Where does "there" occur in the listing? Copy every line that holds it.

##########

(** Under every node of a parent there is a child node for the child of
    each of its edges. *)
Lemma edge_node (p c : Z) (n : TreeNode) :
  has_edge db p c -> in_forest n forest -> id (base (person n)) = p ->
  exists m, In m (tn_children n) /\ id (base (person m)) = c
            /\ level m = level n + 1.
Proof.
  intros E Hn Ep. subst p.
  destruct (in_forest_built data fuel forest n built Hn)
    as (Hd & fuel' & lvl' & B).
  destruct (edge_link db data key references flat (person n) c Hd E)
    as (q & L & Eq).
  destruct (node_children data fuel' (person n) q lvl' n B L)
    as (m & Hm & Em & El).
  exists m. rewrite Em. auto.
Qed.

(** Every person has a node: a root of the forest, or a child node under
    a node of one of its parents. *)
Lemma person_node (k : nat) :
  forall x,
    In x (people db) ->
    (list_max (map (fun p => rk (id p)) (people db)) - rk (id x) < k)%nat ->
    exists n, in_forest n forest /\ base (person n) = x.
Proof.
  induction k as [|k IH]; intros x Hx Hk; [lia |].
  destruct (no_parent_edge db x) eqn:R.
  - destruct (entry_lookup db data key flat x Hx) as (e & _ & He & Eb).
    assert (Hroot : In e (filter (fun q => Nat.eqb (length (parents q)) 0)
                            data)).
    { apply filter_In. split; [assumption |].
      rewrite (root_entry db data flat e He), Eb. assumption. }
    destruct (Forall2_left _ _ _ e
                (treeStructure_roots data fuel forest built) Hroot)
      as (t & Ht & B).
    exists t. split.
    + exists t. split; [assumption | constructor].
    + destruct (buildTree_node data fuel e 0 t B) as [-> _]. assumption.
  - apply forallb_false in R. destruct R as (r & Hr & Er).
    apply negb_false_iff, Z.eqb_eq in Er.
    destruct (references r Hr) as [Hp _]. unfold has_person in Hp.
    apply in_map_iff in Hp. destruct Hp as (P & EP & HP).
    assert (Hmax : (rk (id P)
                    <= list_max (map (fun p => rk (id p)) (people db)))%nat).
    { assert (H : (list_max (map (fun p => rk (id p)) (people db))
                   <= list_max (map (fun p => rk (id p)) (people db)))%nat)
        by lia.
      rewrite list_max_le, Forall_forall in H. apply H.
      apply (in_map (fun p => rk (id p))). assumption. }
    pose proof (acyclic r Hr) as Hlt. rewrite Er, <- EP in Hlt.
    destruct (IH P HP) as (n & Hn & En); [lia |].
    assert (E : has_edge db (id P) (id x)).
    { exists r. auto. }
    destruct (in_forest_built data fuel forest n built Hn)
      as (Hd & fuel' & lvl' & B).
    rewrite <- En in E.
    destruct (edge_link db data key references flat (person n) (id x) Hd E)
      as (q & L & Eq).
    destruct (node_children data fuel' (person n) q lvl' n B L)
      as (m & Hm & Em & _).
    exists m. split.
    + destruct Hn as (t & Ht & Hn). exists t. split; [assumption |].
      apply (in_tree_trans m n t); [| assumption].
      exact (in_tree_child m n m Hm (in_tree_root m)).
    + rewrite Em. apply same_id_same_person with (db := db);
        try assumption.
      apply (entry_person db data flat).
      exact (child_link_in data (person n) q L).
Qed.
End Acyclic.

(** C3.  For a dataset that meets the schema and whose edges are acyclic
    (every edge goes down in some rank), the assembler, run on the flat list
    of [getFamilyTree], returns a forest in which: the roots are exactly the
    people that no edge names as child, each once, in table order and at
    level 0; every node carries a fully resolved entry of the flat list; and
    for every edge from [p] to [c], [p] has a node, and under every node of
    [p] there is a child node for [c] one level down, so that a person with
    several parents has a node under each of them. *)
Theorem treeStructure_forest (db : Database) (rk : Z -> nat) :
  NoDup (map id (people db)) ->
  referential_integrity db ->
  (forall r, In r (relationships db) ->
             (rk (child_id r) < rk (parent_id r))%nat) ->
  exists data fuel forest,
    getFamilyTree db = Ok data
    /\ treeStructure fuel data = Some forest
    /\ map (fun t => base (person t)) forest
       = filter (no_parent_edge db) (people db)
    /\ Forall (fun t => level t = 0) forest
    /\ NoDup (map (fun t => id (base (person t))) forest)
    /\ (forall n, in_forest n forest -> In (person n) data)
    /\ (forall p c,
          has_edge db p c ->
          (exists n, in_forest n forest /\ id (base (person n)) = p)
          /\ (forall n,
                in_forest n forest -> id (base (person n)) = p ->
                exists m, In m (tn_children n)
                          /\ id (base (person m)) = c
                          /\ level m = level n + 1)).
Proof.
  intros key references acyclic.
  destruct (getFamilyTree_ok db references) as (data & flat).
  destruct (treeStructure_ranked data (fun e => rk (id (base e)))
              (data_ranked db data rk acyclic flat)) as (forest & built).
  exists data, (S (list_max (map (fun e => rk (id (base e))) data))), forest.
  pose proof (treeStructure_roots data _ forest built) as Roots.
  assert (Eroots : map (fun t => base (person t)) forest
                   = filter (no_parent_edge db) (people db)).
  { rewrite <- (root_people db data flat).
    apply (Forall2_map_eq _ base (fun t => base (person t)) _ _
             (fun p t B => f_equal base
                (proj1 (buildTree_node data _ p 0 t B))) Roots). }
  split; [assumption |]. split; [assumption |]. split; [assumption |].
  split; [| split; [| split]].
  - apply Forall_forall. intros t Ht.
    destruct (Forall2_right _ _ _ t Roots Ht) as (p & _ & B).
    now destruct (buildTree_node data _ p 0 t B) as (_ & El & _).
  - rewrite <- (map_map (fun t => base (person t)) id), Eroots.
    now apply NoDup_map_filter.
  - intros n Hn. now destruct (in_forest_built data _ forest n built Hn).
  - intros p c E. split.
    + destruct E as (r & Hr & E1 & E2).
      destruct (references r Hr) as [Hp _]. unfold has_person in Hp.
      apply in_map_iff in Hp. destruct Hp as (P & EP & HP).
      destruct (person_node db data rk _ forest key references acyclic flat
                  built
                  (S (list_max (map (fun p => rk (id p)) (people db))
                      - rk (id P))) P HP) as (n & Hn & En); [lia |].
      exists n. split; [assumption |]. rewrite En. congruence.
    + intros n Hn Ep.
      exact (edge_node db data _ forest key references flat built
               p c n E Hn Ep).
Qed.

(** C3 on the sample family: the roots are Grandma and Father, and
    Daughter has a node under Mother and a node under Father. *)
Lemma treeStructure_forest_witness :
  exists data fuel forest,
    getFamilyTree db_family = Ok data
    /\ treeStructure fuel data = Some forest
    /\ map (fun t => base (person t)) forest = [grandma; father]
    /\ (forall n, in_forest n forest -> id (base (person n)) = 2 ->
          exists m, In m (tn_children n) /\ id (base (person m)) = 4
                    /\ level m = level n + 1)
    /\ (forall n, in_forest n forest -> id (base (person n)) = 3 ->
          exists m, In m (tn_children n) /\ id (base (person m)) = 4
                    /\ level m = level n + 1).
Proof.
  destruct (treeStructure_forest db_family (fun i => Z.to_nat (10 - i)))
    as (data & fuel & forest & G & T & R & _ & _ & _ & E).
  - apply nodupb_NoDup. reflexivity.
  - apply db_family_wf.
  - intros r Hr. simpl in Hr.
    destruct Hr as [<- | [<- | [<- | []]]]; simpl; lia.
  - exists data, fuel, forest.
    split; [exact G |]. split; [exact T |]. split; [exact R |]. split.
    + apply (E 2 4). exists (mkRelationship 2 2 4 600). simpl. auto.
    + apply (E 3 4). exists (mkRelationship 3 3 4 700). simpl. auto.
Defined.

(** ** The handlers keep the constraints of the schema *)

Lemma NoDup_snoc (l : list Z) (x : Z) :
  NoDup l -> ~ In x l -> NoDup (l ++ [x]).
Proof.
  intros N H. apply (Permutation_NoDup (Permutation_cons_append l x)).
  now constructor.
Qed.

Lemma emptyDB_wf : db_wf emptyDB.
Proof. apply db_wfb_sound. reflexivity. Qed.

Lemma insert_person_wf (now : Date) (input : CreatePersonInput)
    (db : Database) :
  db_wf db -> db_wf (fst (insert_person now input db)).
Proof.
  intros [K1 K2 R S1 S2]. constructor; simpl.
  - rewrite map_app. simpl. apply NoDup_snoc; [assumption |].
    intros H. apply in_map_iff in H. destruct H as (p & E & Hp).
    apply S1 in Hp. lia.
  - assumption.
  - intros r Hr. destruct (R r Hr) as [Hp Hc]. unfold has_person in *.
    simpl. rewrite map_app, !in_app_iff. auto.
  - intros p Hp. apply in_app_iff in Hp. destruct Hp as [Hp | [<- | []]].
    + apply S1 in Hp. lia.
    + simpl. lia.
  - assumption.
Qed.

Lemma insert_relationship_wf (now : Date) (p c : Z) (db : Database) :
  db_wf db -> has_person db p -> has_person db c ->
  db_wf (fst (insert_relationship now p c db)).
Proof.
  intros [K1 K2 R S1 S2] Hp Hc. constructor; simpl.
  - assumption.
  - rewrite map_app. simpl. apply NoDup_snoc; [assumption |].
    intros H. apply in_map_iff in H. destruct H as (r & E & Hr).
    apply S2 in Hr. lia.
  - intros r Hr. apply in_app_iff in Hr. destruct Hr as [Hr | [<- | []]].
    + exact (R r Hr).
    + simpl. split; assumption.
  - assumption.
  - intros r Hr. apply in_app_iff in Hr. destruct Hr as [Hr | [<- | []]].
    + apply S2 in Hr. lia.
    + simpl. lia.
Qed.

Lemma delete_person_wf (i : Z) (db : Database) :
  db_wf db -> db_wf (delete_person i db).
Proof.
  intros [K1 K2 R S1 S2]. constructor; simpl.
  - now apply NoDup_map_filter.
  - now apply NoDup_map_filter.
  - intros r Hr. simpl in Hr. apply filter_In in Hr. destruct Hr as [Hr Hn].
    apply andb_true_iff in Hn. rewrite !negb_true_iff, !Z.eqb_neq in Hn.
    destruct (R r Hr) as [Hp Hc]. unfold has_person in *. simpl.
    rewrite in_map_iff in Hp, Hc.
    destruct Hp as (x & Ex & Hx). destruct Hc as (y & Ey & Hy).
    split; apply in_map_iff; [exists x | exists y];
      (split; [assumption |]); apply filter_In;
      (split; [assumption |]); apply negb_true_iff, Z.eqb_neq; lia.
  - intros p Hp. apply filter_In in Hp. now apply S1.
  - intros r Hr. apply filter_In in Hr. now apply S2.
Qed.

Lemma delete_relationship_wf (p c : Z) (db : Database) :
  db_wf db -> db_wf (fst (delete_relationship p c db)).
Proof.
  intros [K1 K2 R S1 S2]. constructor; simpl.
  - assumption.
  - now apply NoDup_map_filter.
  - intros r Hr. simpl in Hr. apply filter_In in Hr. now apply R.
  - assumption.
  - intros r Hr. apply filter_In in Hr. now apply S2.
Qed.

Lemma update_person_ids (u : UpdateData) (i : Z) (db : Database) :
  Permutation (map id (people (fst (update_person u i db))))
    (map id (people db)).
Proof.
  rewrite (Permutation_map id (update_person_rows u i db)), map_map.
  apply Permutation_refl'. apply map_ext. intros p.
  now destruct (id p =? i).
Qed.

Lemma update_person_in (u : UpdateData) (i : Z) (db : Database)
    (q : Person) :
  In q (people (fst (update_person u i db))) ->
  exists q', In q' (people db) /\ id q = id q'
             /\ created_at q = created_at q'
             /\ (id q' <> i -> q = q').
Proof.
  intros Hq. apply (Permutation_in _ (update_person_rows u i db)) in Hq.
  apply in_map_iff in Hq. destruct Hq as (q' & E & Hq').
  exists q'. split; [assumption |].
  destruct (id q' =? i) eqn:I; subst q; simpl.
  - apply Z.eqb_eq in I. repeat split; congruence.
  - auto.
Qed.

##########

Response below »
(** Under every node of a parent there is a child node for the child of
    [p] there is a child node for [c] one level down, so that a person with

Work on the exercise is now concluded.